Problem requirements:
Locate the string "Import" in the records below. Copy every line where it occurs.

Records drawn from a dataset:
━━━━
(** * sunpy GOES/XRS instrument module [goes.py]

    A shallow embedding of the numerical core of [goes.py]: the flux
    preparation of [goes_chianti_tem], the table lookups
    [_goes_get_chianti_temp] and [_goes_get_chianti_em], the energetics
    [calc_rad_loss] and [goes_lx] with their time integration helper
    [_time_intervals], and the three lightcurve wrappers [temp_em],
    [rad_loss_rate] and [xray_luminosity].

    Conventions.
    - A numpy [float64] is an IEEE 754 binary64 value, here a [spec_float]
      with precision 53 and maximal exponent 1024.  Elementwise [*], [/],
      [<], [<=] on arrays are the IEEE operations applied pointwise.
    - A one-dimensional numpy array is a [list]; index assignment uses
      list insert, slices use [take] and [drop].
    - A [datetime64[ms]] is its 64-bit count of milliseconds, a [Z].
    - A Python call either returns a value or raises: [result A].
    - The module is Python 2 code (octal literal [06], [error.message]),
      and is read with Python 2 semantics. *)

From Stdlib Require Import ZArith List Bool Lia Ascii String.
From Stdlib Require Import Floats.SpecFloat.
From stdpp Require Import gmap strings list pretty.

(** ** IEEE 754 binary64 *)

Abbreviation float := spec_float.

Module F64.
Definition prec : Z := 53.
Definition emax : Z := 1024.

Definition add : float → float → float := SFadd prec emax.
Definition sub : float → float → float := SFsub prec emax.
Definition mul : float → float → float := SFmul prec emax.
Definition div : float → float → float := SFdiv prec emax.
Definition ltb : float → float → bool := SFltb.
Definition leb : float → float → bool := SFleb.
(** [a > b] is [b < a]. *)
Definition gtb (a b : float) : bool := SFltb b a.

Definition is_nan (x : float) : bool :=
  match x with S754_nan => true | _ => false end.

(** Conversion of a 64-bit integer to float64 (round to nearest even). *)
Definition of_Z (z : Z) : float := binary_normalize prec emax z 0 false.

(** The float64 denoted by the decimal literal [m * 10^-k].  Both [m]
    and [10^k] are exactly representable for the literals of this module
    ([|m| < 2^53], [k <= 22]), so one correctly rounded division yields
    the nearest binary64 value, which is what the Python parser yields. *)
Definition dec (m : Z) (k : nat) : float :=
  div (of_Z m) (of_Z (10 ^ Z.of_nat k)).

Definition zero : float := S754_zero false.
Definition neg_infinity : float := S754_infinity true.
Definition nan : float := S754_nan.
End F64.

(** ** Exceptions *)

(** The Python exception classes raised along the modelled paths. *)
Inductive pyclass : Type :=
| ValueError | IOError | TypeError | NameError | AttributeError
| KeyError | IndexError.

(** One constructor per raise site; the comment quotes the message in
    the source.  The last group are raised by the libraries underneath. *)
Inductive exn : Type :=
| SatelliteInvalid        (* "satellite must be the number of a valid GOES satellite (>1)." *)
| SatelliteNotNumeric     (* int(satellite) on a non numeric string *)
| FluxLengthMismatch      (* "longflux and shortflux must have same number of elements." *)
| AbundancesInvalid       (* "abundances must be a string equalling 'coronal' or 'photospheric'." *)
| FluxratioOutOfRange     (* "For GOES {0}, all values in fluxratio input must be within the range {1} - {2}." *)
| TempLengthMismatch      (* "longflux and temp must have same number of elements." *)
| TempOutOfRange          (* "All values in temp must be within the range {0} - {1} MK." *)
| ObstimeLengthMismatch   (* "temp, em, and obstime must all have same number of elements." /
                             "longflux, shortflux, and obstime must all have same number of elements." *)
| NotChronological        (* "times in obstime must be in chronological order." *)
| CumulativeWithoutObstime (* "cumulative keyword is True but obstime keyword is None. ..." *)
| ObstimeTooShort         (* "obstime must have 2 or more elements." *)
| NotGOESLightCurve       (* "goeslc must be a GOESLightCurve object." *)
| NameNotDefined (name : string)   (* NameError: name '...' is not defined *)
| AttributeMissing (name : string) (* AttributeError re-raised by rad_loss_rate *)
| BroadcastMismatch       (* numpy: operands could not be broadcast together *)
| ZeroSizeReduction       (* numpy: zero-size array to reduction operation *)
| FileUnreadable (file : string)   (* open() failed *)
| ColumnMissing (label : string)   (* row[label] of a DictReader row *)
| FieldMissing (i : nat)           (* row[i] of a reader row *)
| IndexOutOfRange                  (* x[i] past the end *)
| SplineInputInvalid.              (* FITPACK: error on input data *)

Definition exn_class (e : exn) : pyclass :=
  match e with
  | CumulativeWithoutObstime | ObstimeTooShort | FileUnreadable _ => IOError
  | NotGOESLightCurve => TypeError
  | NameNotDefined _ => NameError
  | AttributeMissing _ => AttributeError
  | ColumnMissing _ => KeyError
  | FieldMissing _ | IndexOutOfRange => IndexError
  | _ => ValueError
  end.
━━━━
Expected answer:
From Stdlib Require Import ZArith List Bool Lia Ascii String.
From Stdlib Require Import Floats.SpecFloat.
From stdpp Require Import gmap strings list pretty.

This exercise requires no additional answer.